Exercise: Starting with the first line below, reproduce each line exactly until you have included the one bearing "destruct (Idpool.free_refines _".

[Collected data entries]
(* ===== verification/RdmaClose.v ===== *)
(** * Closing RDMA communicators, and set-ups that fail

    The end of a communicator's life: destruction returns its ID and its reference
    to the endpoint, and the close of the last communicator empties the clean-up
    lists. The second half states what failed calls of connect and accept leave
    behind. The functions are those of RdmaConn.v. *)

From S2P Require Import Prelude StateM NetTypes Allocator Idpool Msgbuff RdmaWire RdmaState RdmaPost RdmaProgress RdmaComm RdmaConn RdmaHandshake.
Import RdmaWire RdmaHandshake.

Module RdmaClose.

(** ** IDs and communicators are given back *)

(** The calls of a close that are outside the plug-in succeed. *)
Class CloseOk `{ConnEnv} : Prop := {
  cl_pool h : pool_fini h = 0;
  cl_mutex h : mutex_destroy_code h = 0;
  cl_ep h : ep_free h = 0;
  cl_dereg h : flush_dereg h = 0;
  cl_dealloc h : flush_dealloc h = 0;
}.

Section Destroy.
Context {E : RdmaEnv} {N : ConnEnv}.

Lemma idpool_free_wp w S id (Q : Z -> cworld -> Prop) :
  ready w S -> 0 <= id < num_comm_ids -> id ∉ S ->
  (forall p, ready (w_idpool p w) ({[id]} ∪ S) -> Q 0 (w_idpool p w)) -> wp (idpool_free id) Q w.
Proof.
  intros [Hrel Hsz Hr Hc Hp] Hid HS HQ. unfold idpool_free. wp_simpl.
  destruct (Idpool.free_refines _ _ id Hrel ltac:(lia)) as (S' & Hstep & Hrel' & Hsz').
  destruct (Idpool.nccl_ofi_idpool_free_id (comm_idpool w) id) as [rc p']. cbn in *. wp_simpl.
  inversion Hstep; subst; try lia; [|done]. apply HQ. constructor; try done. cbn. congruence.
Qed.

Lemma release_ep_wp `{!CloseOk} w (Q : Z -> cworld -> Prop) :
  (forall h, Q 0 (w_calls h (w_ref_cnt (fun n => i32 (n - 1)) w))) -> wp release_ep Q w.
Proof.
  intros HQ. unfold release_ep. wp_simpl. destruct (ep_ref_cnt _ =? 0).
  - wp_simpl. apply ask_wp. rewrite cl_ep. apply HQ.
  - wp_simpl. specialize (HQ (fun h => h)). by destruct w.
Qed.

(** What the destruction of communicator [c] changes. *)
Record destroyed (c : Z) (w w' : cworld) : Prop := {
  ds_comms : comms (engine w') = delete c (comms (engine w));
  ds_cq : cq (engine w') = cq (engine w);
  ds_ref : ep_ref_cnt w' = i32 (ep_ref_cnt w - 1);
  ds_open : num_open_comms w' = num_open_comms w;
  ds_slist : s_comm_cleanup_list w' = s_comm_cleanup_list w;
  ds_rlist : r_comm_cleanup_list w' = r_comm_cleanup_list w;
}.

Lemma send_comm_destroy_wp `{!CloseOk} w S c s :
  ready w S -> 0 <= c < num_comm_ids -> c ∉ S -> comms (engine w) !! c = Some (SendComm s) -> s_conn_resp_req s = NULL ->
  wp (send_comm_destroy c) (fun rc w' => rc = 0 /\ ready w' ({[c]} ∪ S) /\ destroyed c w w') w.
Proof.
  intros Hr Hc HS Hs Hq. unfold send_comm_destroy. wp_simpl. apply lift_wp. eapply get_send_comm_wp; [exact Hs|]. rewrite Hq, Z.eqb_refl. cbn [negb].
  wp_simpl. apply ask_wp. rewrite cl_pool. cbn [Z.eqb negb Msgbuff.nccl_ofi_msgbuff_destroy]. wp_simpl. apply lift_wp. eapply get_send_comm_wp; [exact Hs|].
  unfold drop_comm. wp_simpl. eapply (idpool_free_wp _ S); [by destruct Hr|done|done|]. intros p Hr'. cbn [Z.eqb negb]. wp_simpl. apply ask_wp.
  rewrite cl_mutex. cbn [Z.eqb negb]. apply release_ep_wp. intros h. split; [done|]. split; [by destruct Hr'|by constructor].
Qed.

Lemma flush_buff_gone `{!CloseOk} w (Q : Z -> cworld -> Prop) :
  (forall h, Q 0 (w_calls h w)) -> wp dealloc_and_dereg_flush_buff Q w.
Proof.
  intros HQ. unfold dealloc_and_dereg_flush_buff. wp_simpl. destruct local_mr; wp_simpl.
  - apply ask_wp. rewrite cl_dereg. cbn [Z.eqb negb]. apply ask_wp. rewrite cl_dealloc. exact (HQ (fun h => (h ++ [CallFlushBuff]) ++ [CallFlushBuff])).
  - cbn [Z.eqb negb]. apply ask_wp. rewrite cl_dealloc. apply HQ.
Qed.

(** Destruction from the state [w1] in which the close request is gone. *)
Lemma recv_comm_destroy_from `{!CloseOk} w w1 S c r r1 :
  comms (engine w) !! c = Some (RecvComm r) ->
  (if negb (r_send_close_req r =? NULL) then lift (req_free (r_send_close_req r) false) else ret 0) w = Some (0, w1) ->
  ready w1 S -> 0 <= c < num_comm_ids -> c ∉ S -> comms (engine w1) !! c = Some (RecvComm r1) ->
  wp (recv_comm_destroy c) (fun rc w' => rc = 0 /\ ready w' ({[c]} ∪ S) /\ destroyed c w1 w' /\
    reqs (engine w') = filter (fun x : Z * nccl_net_ofi_rdma_req_t => comm x.2 <> Some c) (reqs (engine w1)) /\
    sched (engine w') = sched (engine w1)) w.
Proof.
  intros Hs Hfree Hr Hc HS Hs1. unfold recv_comm_destroy. wp_simpl. apply lift_wp. eapply get_recv_comm_wp; [exact Hs|].
  replace (w_engine _ w) with w by (by destruct w). cbn beta. eapply wp_call; [exact Hfree|]. cbn [Z.eqb negb].
  assert (wp (if flush_buff_enabled then dealloc_and_dereg_flush_buff else ret 0) (fun rc w' => rc = 0 /\ exists h, w' = w_calls h w1) w1) as Hfl.
  { destruct flush_buff_enabled; [apply flush_buff_gone; intros h; split; [done|by exists h]|]. wp_simpl. split; [done|]. exists (fun h => h). by destruct w1. }
  apply wp_bind. eapply wp_mono; [exact Hfl|]. intros rc w2 (-> & h & ->). cbn [Z.eqb negb]. wp_simpl.
  apply ask_wp. rewrite cl_pool. cbn [Z.eqb negb]. wp_simpl. apply ask_wp. rewrite cl_pool. cbn [Z.eqb negb Msgbuff.nccl_ofi_msgbuff_destroy]. wp_simpl.
  apply lift_wp. eapply get_recv_comm_wp; [exact Hs1|]. unfold drop_comm. wp_simpl. eapply (idpool_free_wp _ S); [by destruct Hr|done|done|].
  intros p Hr'. wp_simpl. apply ask_wp. rewrite cl_mutex. cbn [Z.eqb negb]. apply release_ep_wp. intros h'. split; [done|].
  split; [by destruct Hr'|]. split; [by constructor|done].
Qed.

Lemma recv_comm_destroy_wp `{!CloseOk} w S c r :
  ready w S -> 0 <= c < num_comm_ids -> c ∉ S -> comms (engine w) !! c = Some (RecvComm r) -> r_send_close_req r = NULL ->
  wp (recv_comm_destroy c) (fun rc w' => rc = 0 /\ ready w' ({[c]} ∪ S) /\ destroyed c w w') w.
Proof.
  intros Hr Hc HS Hs Hq. eapply wp_mono; [eapply (recv_comm_destroy_from w w); try done; by rewrite Hq|].
  by intros rc w' (-> & ? & ? & _).
Qed.

(** The close message of receive communicator [c] has been delivered; its schedule
    is [sch]. *)
Definition delivered (e : world) (c sch : Z) : Prop :=
  exists r q item, comms e !! c = Some (RecvComm r) /\ r_send_close_req r <> NULL /\ reqs e !! r_send_close_req r = Some q /\
    type q = NCCL_OFI_RDMA_SEND_CLOSE /\ comm q = Some c /\ state q = NCCL_OFI_RDMA_REQ_COMPLETED /\
    data q = SendCloseData (mk_send_close_data item sch) /\ sch <> NULL /\ is_Some (snd (sched e) !! sch) /\ scheduler_ok (sched e).

(** The close request gives back its schedule and its buffer. *)
Lemma free_close_req_ok e c p q r item sch :
  comms e !! c = Some (RecvComm r) -> p <> NULL -> reqs e !! p = Some q -> type q = NCCL_OFI_RDMA_SEND_CLOSE -> comm q = Some c ->
  data q = SendCloseData (mk_send_close_data item sch) -> sch <> NULL -> is_Some (snd (sched e) !! sch) -> scheduler_ok (sched e) ->
  exists e', req_free p false e = Some (0, e') /\ (exists r', comms e' = <[c := RecvComm r']> (comms e)) /\ reqs e' = delete p (reqs e) /\
    snd (sched e') = delete sch (snd (sched e)) /\ scheduler_ok (sched e') /\ rails e' = rails e /\ control_rails e' = control_rails e /\
    pending e' = pending e /\ cq e' = cq e.
Proof.
  intros Hc Hp Hq Ht Hcm Hd Hsch [sc Hsc] Hok. destruct (release_schedule_ok e sch sc Hok Hsc) as (st & Hrel & Hok' & Hst).
  enough (wp (req_free p false) (fun rc e' => rc = 0 /\ (exists r', comms e' = <[c := RecvComm r']> (comms e)) /\ reqs e' = delete p (reqs e) /\
    sched e' = st /\ rails e' = rails e /\ control_rails e' = control_rails e /\ pending e' = pending e /\ cq e' = cq e) e) as Hwp.
  { apply wp_run in Hwp as (rc & e' & Hrun & -> & Hc' & Hr' & <- & Hrest). exists e'. by split_and!; try apply Hrest. }
  unfold req_free. apply wp_bind. eapply get_req_wp; [exact Hq|]. rewrite Ht. unfold free_send_close_req.
  eapply wp_call; [exact (req_comm_ok _ _ _ _ Hq Hcm)|]. eapply wp_call; [exact (req_get_send_close_data_ok _ _ _ _ Hq Ht Hd)|].
  cbn [cl_ctrl_schedule cl_ctrl_fl_item]. rewrite (proj2 (Z.eqb_neq _ _) Hsch). cbn [negb]. wp_simpl.
  unfold wp at 1. rewrite Hrel. cbn beta. eapply upd_req_wp; [exact Hq|]. cbn beta.
  set (q1 := set_data _ q). set (e1 := w_reqs _ _).
  assert (wp (if negb (item =? NULL) then ctrl_buff_free c item ;;; put_data p (SendCloseData (mk_send_close_data NULL NULL)) else ret tt)
    (fun _ e2 => (exists r2, comms e2 = <[c := RecvComm r2]> (comms e)) /\ (exists q2, reqs e2 = <[p := q2]> (reqs e)) /\
      sched e2 = st /\ rails e2 = rails e /\ control_rails e2 = control_rails e /\ pending e2 = pending e /\ cq e2 = cq e) e1) as Hbuf.
  { destruct (negb (item =? NULL)); wp_simpl.
    - unfold ctrl_buff_free. wp_simpl. unfold wp at 1. rewrite (upd_recv_comm_ok _ _ _ r) by exact Hc. cbn beta.
      eapply upd_req_wp; [cbn; apply lookup_insert_eq|]. cbn. rewrite insert_insert_eq. split_and!; eauto.
    - cbn. split_and!; eauto. exists r. by rewrite insert_id. }
  apply wp_bind. eapply wp_mono; [exact Hbuf|]. clear Hbuf. intros _ e2 ([r2 Hc2] & [q2 Hq2] & Hs2 & Hra & Hco & Hpe & Hcq).
  unfold free_base_req. rewrite (proj2 (Z.eqb_neq _ _) Hp). wp_simpl. eapply get_req_wp; [rewrite Hq2; apply lookup_insert_eq|].
  wp_simpl. cbn [fl_push andb]. unfold wp at 1. rewrite (upd_recv_comm_ok _ _ _ r2) by (cbn; rewrite Hc2; apply lookup_insert_eq). cbn beta. wp_simpl.
  cbn. rewrite Hc2, Hq2, insert_insert_eq, delete_insert_eq. split_and!; eauto.
Qed.
(** create_endpoint runs with the device lock held, and each of its error
    paths but the first calls release_ep, which takes that lock: it returns only with
    success, or because the endpoint itself could not be allocated. *)
Theorem create_endpoint_returns_no_error d rc p d' :
  Net.device_lock d = true -> nccl_net_ofi_rdma_device_create_endpoint d = Some ((rc, p), d') -> rc = 0 \/ (rc = - ENOMEM /\ p = NULL).
Proof.
  intros Hl H. unfold nccl_net_ofi_rdma_device_create_endpoint in H. apply bind_inv in H as (rc1 & d1 & H1%lift_res_lock & H).
  destruct (negb (rc1 =? 0)); [injection H as <- <- <-; by right|]. left. apply bind_inv in H as (t & d2 & [= <- <-] & H). apply bind_inv in H as ([] & d2 & [= <-] & H).
  apply bind_inv in H as (x & d2 & H2 & H). unfold Net.nccl_net_ofi_endpoint_init in H2. apply bind_inv in H2 as ([] & d3 & [= <-] & [= <- <-]).
  apply bind_inv in H as ([] & d2 & [= <-] & H). apply bind_inv in H as (rc2 & d2 & H2%lift_res_lock & H). cbn in H2.
  destruct (negb (rc2 =? 0)); [by rewrite create_error_hangs in H by (cbn; congruence)|]. apply bind_inv in H as ([] & d3 & [= <-] & H).
  apply bind_inv in H as (rc3 & d3 & H3%lift_res_lock & H). cbn in H3. destruct (negb (rc3 =? 0)); [by rewrite create_error_hangs in H by (cbn; congruence)|].
  apply bind_inv in H as ([] & d4 & [= <-] & H). apply bind_inv in H as (rc4 & d4 & H4%lift_res_lock & H). cbn in H4.
  destruct (negb (rc4 =? 0)); [by rewrite create_error_hangs in H by (cbn; congruence)|]. apply bind_inv in H as (ep & d5 & H5 & H).
  unfold get_rep in H5. apply bind_inv in H5 as (t & d6 & [= <- <-] & H5). unfold of_option in H5. destruct (_ !! _); [|done]. injection H5 as <- <-.
  apply bind_inv in H as ([rc5 ep1] & d5 & H5%lift_res_lock & H). apply bind_inv in H as ([] & d6 & [= <-] & H).
  destruct (negb (rc5 =? 0)); [rewrite create_error_hangs in H by (cbn; congruence); done|]. eapply create_buffers_code; [|exact H]. cbn. congruence.
Qed.
End Errors.

(** *** Examples *)

(** The parameters of the examples: the traffic class 1 stands for low latency. *)
Definition example_conf : EpConf :=
  {| domain_per_thread := false; ofi_nccl_use_low_lat_tc := true; ofi_nccl_rdma_rr_ctrl_msg := false;
     ofi_nccl_rdma_min_posted_bounce_buffers := 64; ofi_nccl_rdma_max_posted_bounce_buffers := 128; FI_TC_UNSPEC := 0; FI_TC_LOW_LATENCY := 1 |}.

(** libfabric where every call succeeds, but for those that [bad] picks. *)
Definition example_env (bad : fi_call -> bool) : OfiEnv :=
  {| fi_code _ c := if bad c then - EINVAL else 0; api_version_ge_1_18 := true |}.

Lemma example_all_ok : @AllOk (example_env (fun _ => false)).
Proof. by constructor. Qed.

(** Two rails, each with its fabric and its domain. *)
Definition example_rails : list nccl_net_ofi_rdma_device_rail_t := [mk_dev_rail 1 2 NULL 0; mk_dev_rail 3 4 NULL 0].
Definition example_objects : gmap Z fid := list_to_map [(1, FidFabric); (2, FidDomain 1); (3, FidFabric); (4, FidDomain 3)].
Definition example_world : rworld := mk_rworld example_objects 5 GDR_UNKNOWN [].
Definition example_device (lock : bool) : Net.device eworld :=
  Net.mk_device lock ∅ ∅ (mk_eworld example_world example_rails ∅ 40 false).

Lemma example_fids : fids_ok example_world.
Proof.
  split; [done|]. intros p. change (dom (opened example_world)) with (dom example_objects). unfold example_objects. rewrite dom_list_to_map_L. cbn [fmap list_fmap fst list_to_set].
  intros H. assert (p = 1 \/ p = 2 \/ p = 3 \/ p = 4) as H' by set_solver. cbn. lia.
Qed.

Lemma example_inv lock : ep_inv example_objects (example_device lock).
Proof.
  constructor; cbn; try done; [by repeat constructor|]. apply grew_nil; [exact example_fids|done].
Qed.

Lemma example_fresh : fresh_ep example_rails (mk_rdma_ep (replicate 2 zero_ep_rail) (replicate 1 zero_ep_rail)).
Proof. constructor; cbn; try lia; by repeat constructor. Qed.

(** Two threads, the second gets its endpoint while the first holds it twice. *)
Definition example_ops : list Net.thread_op :=
  [Net.ThreadGets 7; Net.ThreadGets 8; Net.ThreadGets 7; Net.ThreadReleases 7; Net.ThreadReleases 8; Net.ThreadReleases 7].

Lemma rdma_endpoints_leak_nothing_witness :
  exists R d', Net.run_thread_ops (@nccl_net_ofi_rdma_device_create_endpoint (example_env (fun _ => false)) example_conf)
      (@nccl_net_ofi_rdma_endpoint_free (example_env (fun _ => false))) example_ops ∅ (example_device false) = Some ((true, R), d') /\
    R = ∅ /\ opened (res (Net.transport d')) = example_objects.
Proof.
  destruct (@rdma_endpoints_leak_nothing (example_env (fun _ => false)) example_all_ok example_conf example_objects eq_refl (example_device false) example_ops)
    as (ok & R & d' & Hrun & H).
  - apply example_inv.
  - constructor; cbn; try done.
  - cbn. lia.
  - assert (ok = true /\ R = ∅) as [-> ->].
    { apply (f_equal (option_map fst)) in Hrun. vm_compute in Hrun. by injection Hrun as <- <-. }
    exists ∅, d'. split; [exact Hrun|]. split; [done|]. by apply H.
Defined.

Definition example_ep : rdma_ep := mk_rdma_ep (replicate 2 zero_ep_rail) (replicate 1 zero_ep_rail).

(** The second data rail cannot be enabled. *)
Definition bad_data_rail (c : fi_call) : bool := match c with FiEnable p => p =? 8 | _ => false end.
(** The control rail cannot be enabled. *)
Definition bad_control_rail (c : fi_call) : bool := match c with FiEnable p => p =? 11 | _ => false end.
(* ===== verification/Api.v ===== *)
(** * nccl_ofi_api.c: the functions NCCL calls

    Argument checks, dispatch to the objects of a transport and translation of error
    codes. The objects are behind tables of function pointers in the code: the class
    [Transport] has one operation for each pointer, over a state of the transport's
    choice. With OFI_NCCL_ABORT_ON_ERROR a failure ends the process, which has no
    result here. The tables of interface versions (nccl_ofi_interface_nvidia.c) are at
    the end. The build has CUDA and DMA-BUF. *)

From stdpp Require Import strings.
From S2P Require Import Prelude StateM NetTypes MrCache Plugin.

Module Api.

Open Scope Z_scope.

(** ** Error codes *)

Definition EMSGSIZE : Z := 90.
Definition ECONNABORTED : Z := 103.
Definition ECONNRESET : Z := 104.
Definition ENOTCONN : Z := 107.
Definition ECONNREFUSED : Z := 111.
Definition EHOSTDOWN : Z := 112.
Definition EHOSTUNREACH : Z := 113.

Definition nccl_net_ofi_retval_translate_impl (retval : Z) : Z :=
  if retval =? 0 then ncclSuccess
  else if retval =? - EINVAL then ncclInternalError
  else if retval =? - EMSGSIZE then ncclInvalidArgument
  else if existsb (Z.eqb retval) [- ECONNABORTED; - ECONNRESET; - ECONNREFUSED; - ENOTCONN; - EHOSTDOWN; - EHOSTUNREACH] then ncclRemoteError
  else ncclSystemError.

(** ** Transports *)

Inductive nccl_net_ofi_comm_type_t :=
| NCCL_NET_OFI_BASE_COMM
| NCCL_NET_OFI_LISTEN_COMM
| NCCL_NET_OFI_SEND_COMM
| NCCL_NET_OFI_RECV_COMM.

#[export] Instance comm_type_eq_dec : EqDecision nccl_net_ofi_comm_type_t.
Proof. solve_decision. Defined.

(** A communicator as the interface sees it. *)
Record nccl_net_ofi_comm_t := mk_comm { c_type : nccl_net_ofi_comm_type_t; c_ep : option Z }.

#[export] Instance comm_eq_dec : EqDecision nccl_net_ofi_comm_t.
Proof. solve_decision. Defined.

(** The handle NCCL passes from the listener to the connecting side; its state is
    where a connect that is not finished goes on. *)
Record handle := mk_handle { h_name : list Z; h_comm_id : Z; h_stage : nccl_ofi_comm_stage_t; h_comm : Z }.
Definition zero_handle : handle := mk_handle [] 0 COMM_CREATE_START NULL.

Definition NCCL_PTR_HOST : Z := 1.
Definition NCCL_PTR_CUDA : Z := 2.
Definition NCCL_PTR_DMABUF : Z := 4.

(** [t_comms] are the communicators in memory. An operation that sets an output
    returns it beside its code; [None] for an operation is a NULL function pointer. *)
Class Transport (W : Type) := {
  t_plugin : W -> option Plugin.nccl_net_ofi_plugin_t;
  t_comms : W -> gmap Z nccl_net_ofi_comm_t;
  t_get_ep : Z -> SM W (Z * option Z);
  t_release_ep : Z -> SM W Z;
  t_get_properties : Z -> SM W (Z * Plugin.nccl_ofi_properties_t);
  t_get_mr_key : Z -> option (Z -> SM W (Z * Z));
  t_listen : Z -> handle -> SM W (Z * handle * Z);
  t_connect : Z -> handle -> SM W (Z * handle * Z);
  t_accept : Z -> SM W (Z * Z);
  t_reg_mr : Z -> MrCache.nccl_ofi_mr_ckey -> Z -> SM W (Z * Z);
  t_dereg_mr : Z -> Z -> SM W Z;
  t_send : Z -> Z -> Z -> Z -> Z -> SM W (Z * Z);
  t_recv : Z -> list Z -> list Z -> list Z -> list Z -> SM W (Z * Z);
  t_flush : Z -> list Z -> list Z -> list Z -> SM W (Z * Z);
  t_write : Z -> option (Z -> Z -> Z -> Z -> Z -> SM W (Z * Z));
  t_write_inline : Z -> option (Z -> Z -> Z -> Z -> SM W (Z * Z));
  t_read : Z -> option (Z -> Z -> Z -> Z -> Z -> SM W (Z * Z));
  t_test : Z -> SM W (Z * Z * Z);
  t_close : Z -> SM W Z;
}.

Section Api.
Context {W : Type} {T : Transport W} (abort_on_error : bool) (nccl_ofi_selected_protocol : string).

Abbreviation A := (SM W).

Definition check_return (r : Z) : A Z := if abort_on_error && negb (r =? ncclSuccess) then undefined else ret r.
Definition nccl_net_ofi_retval_translate (rc : Z) : A Z := check_return (nccl_net_ofi_retval_translate_impl rc).
Lemma reach_objs D o : (forall d, d ∈ D -> d ∈ h_pcidevs hw) -> o ∈ reach D -> is_Some (h_objs hw !! o).
Proof using Hok. intros HD (d & Hd & Ho)%reach_from. eapply root_path_objs; [by apply (dev_path Hok), HD|done]. Qed.

Lemma decorate_wp devs : forall D t,
  h_pcidevs hw = D ++ devs -> decorated (reach D) D t ->
  wp (decorate devs infos (base.size (reach D))) (fun rc t' => rc = 0 /\ decorated (reach (h_pcidevs hw)) (h_pcidevs hw) t' \/
    rc <> 0 /\ exists n, n ∈ infos /\ dupinfo_ok n = false) t.
Proof using Hok all_found.
  induction devs as [|o devs IH]; intros D t HD Hdec; cbn [decorate].
  { rewrite app_nil_r in HD. wp_simpl. left. by rewrite HD. }
  assert (o ∈ h_pcidevs hw) as Ho by (rewrite HD; apply elem_of_app; right; left). assert (o ∉ D) as HoD.
  { intros H. pose proof (ho_nodup _ Hok) as Hnd. rewrite HD in Hnd. apply NoDup_app in Hnd as (_ & Hdis & _). apply (Hdis o H). left. }
  assert (h_pcidevs hw = (D ++ [o]) ++ devs) as HD' by (by rewrite <- app_assoc).
  destruct (dev_ok o Ho) as (ob & Hob & Ha & Hi). wp_simpl. unfold get_obj. eapply wp_of_option; [exact Hob|].
  rewrite Ha, Hi. cbn [Z.eqb negb]. wp_simpl.
  assert (wp (if dev_accel o || bool_decide (is_Some (dev_info o)) then let* p := path_to_root o in set_userdata_to_root p (base.size (reach D)) else ret (0, base.size (reach D)))
    (fun r t' => r = (0, base.size (reach (D ++ [o]))) /\ decorated (reach (D ++ [o])) D t') t) as Hset.
  { rewrite reach_snoc. fold (relevant o). destruct (relevant o) eqn:Hr; [|wp_simpl; by rewrite union_empty_r_L]. wp_simpl. apply (path_wp Hok); [by exists ob|].
    apply (set_userdata_wp D o (path o) []); try done; [cbn; by rewrite union_empty_r_L| |].
    - rewrite (de_len _ _ _ Hdec). apply subseteq_size. rewrite HD', reach_app, reach_snoc, Hr. set_solver.
    - intros x Hx Hs. apply reach_nic; [done|done|]. rewrite HD. apply elem_of_app. by left. }
  eapply wp_mono; [exact Hset|]. intros r t1 (-> & Hdec1). cbn [Z.eqb negb]. destruct (dev_info o) as [n|] eqn:Hin.
  2: { apply (IH (D ++ [o])); [done|]. by apply decorated_skip. }
  assert (o ∈ reach (D ++ [o])) as HoS by (apply reach_nic; [apply elem_of_app; right; left|by exists n|done]).
  wp_simpl. apply (decorated_user_wp _ _ _ _ _ Hdec1); [|done]. intros i _ Hui. wp_simpl. eapply wp_of_option; [done|]. wp_simpl. unfold fi_dupinfo.
  destruct (dupinfo_ok n) eqn:Hdup; wp_simpl; unfold set_data; wp_simpl.
  - apply (IH (D ++ [o])); [done|]. by apply decorated_nic.
  - right. split; [done|]. exists n. split; [|done]. by apply (dev_info_pci o n).
Qed.
(* ===== verification/TopoGroup.v ===== *)
(** * nccl_ofi_topo.c: the grouping algorithm

    nccl_ofi_topo_group neither loses nor duplicates a NIC: it partitions the NICs
    into groups of nearly equal size whose members are closest to the same GPUs, and
    stores each group at the object of its first member. *)

From S2P Require Import Prelude StateM NetTypes Topo TopoCreate.
Import Topo TopoCreate.

Module TopoGroup.

Open Scope Z_scope.

(** ** Objects and their user data *)

(** What the grouping needs of hwloc beyond its tree: a PCI device is not above
    another one. *)
Record hwloc_leaves (H : hwloc) : Prop := {
  hl_ok :> hwloc_ok H;
  hl_leaf fuel o p x : o ∈ h_pcidevs H -> root_path H fuel o = Some p -> x ∈ p -> x ∈ h_pcidevs H -> x = o;
}.

(** [n] is the NIC of object [o]. *)
Definition nic_at `{TopoEnv} (n : nic) (o : Z) : Prop := exists b, n_pci n = Some b /\ hwloc_get_pcidev_by_busid hw b = Some o.

Section Shape.
Context {E : TopoEnv} (Hl : hwloc_leaves hw).

Lemma nic_at_fun n n' o : nic_at n o -> nic_at n' o -> n_pci n = n_pci n'.
Proof using Hl.
  intros (b & Hb & Ho) (b' & Hb' & Ho'). apply (ho_find _ (hl_ok _ Hl)) in Ho as (_ & ob & a & H1 & H2 & <-). apply (ho_find _ (hl_ok _ Hl)) in Ho' as (_ & ob' & a' & H1' & H2' & <-). congruence.
Qed.

Lemma nic_at_obj n o : nic_at n o -> o ∈ h_pcidevs hw /\ exists ob a, h_objs hw !! o = Some ob /\ o_attr ob = Some a.
Proof using Hl. intros (b & Hb & Ho). apply (ho_find _ (hl_ok _ Hl)) in Ho as (? & ob & a & H1 & H2 & _). split; [done|]. by exists ob, a. Qed.

(** Objects and elements of the vector point to each other, and what is above an
    object with user data has user data. *)
Record shaped (t : nccl_ofi_topo_t) : Prop := {
  sh_user o x : t_userdata t !! o = Some x -> exists i d, x = UData i /\ data_vec t !! i = Some d /\ td_node d = Some o;
  sh_back i d : data_vec t !! i = Some d -> exists o, td_node d = Some o /\ t_userdata t !! o = Some (UData i);
  sh_up o x : is_Some (t_userdata t !! o) -> x ∈ path o -> is_Some (t_userdata t !! x);
  sh_obj o : is_Some (t_userdata t !! o) -> is_Some (h_objs hw !! o);
}.

Lemma shaped_alter t f i : shaped t -> (forall d, td_node (f d) = td_node d) -> shaped (w_vec (alter f i) t).
Proof.
  intros [H1 H2 H3 H4] Hf. constructor; cbn; try done.
  - intros o x Hx. destruct (H1 o x Hx) as (j & d & -> & Hd & Hn). destruct (decide (i = j)) as [->|Hne].
    + exists j, (f d). by rewrite list_lookup_alter_eq, Hd, Hf.
    + exists j, d. by rewrite list_lookup_alter_ne.
  - intros j d Hd. destruct (decide (i = j)) as [->|Hne].
    + rewrite list_lookup_alter_eq in Hd. destruct (data_vec t !! j) as [d0|] eqn:Hd0; [|done]. cbn in Hd. injection Hd as <-. rewrite Hf. by apply (H2 j).
    + rewrite list_lookup_alter_ne in Hd by done. by apply (H2 j).
Qed.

Solution to this exercise:
(* ===== verification/RdmaClose.v ===== *)
(** * Closing RDMA communicators, and set-ups that fail

    The end of a communicator's life: destruction returns its ID and its reference
    to the endpoint, and the close of the last communicator empties the clean-up
    lists. The second half states what failed calls of connect and accept leave
    behind. The functions are those of RdmaConn.v. *)

From S2P Require Import Prelude StateM NetTypes Allocator Idpool Msgbuff RdmaWire RdmaState RdmaPost RdmaProgress RdmaComm RdmaConn RdmaHandshake.
Import RdmaWire RdmaHandshake.

Module RdmaClose.

(** ** IDs and communicators are given back *)

(** The calls of a close that are outside the plug-in succeed. *)
Class CloseOk `{ConnEnv} : Prop := {
  cl_pool h : pool_fini h = 0;
  cl_mutex h : mutex_destroy_code h = 0;
  cl_ep h : ep_free h = 0;
  cl_dereg h : flush_dereg h = 0;
  cl_dealloc h : flush_dealloc h = 0;
}.

Section Destroy.
Context {E : RdmaEnv} {N : ConnEnv}.

Lemma idpool_free_wp w S id (Q : Z -> cworld -> Prop) :
  ready w S -> 0 <= id < num_comm_ids -> id ∉ S ->
  (forall p, ready (w_idpool p w) ({[id]} ∪ S) -> Q 0 (w_idpool p w)) -> wp (idpool_free id) Q w.
Proof.
  intros [Hrel Hsz Hr Hc Hp] Hid HS HQ. unfold idpool_free. wp_simpl.
  destruct (Idpool.free_refines _ _ id Hrel ltac:(lia)) as (S' & Hstep & Hrel' & Hsz').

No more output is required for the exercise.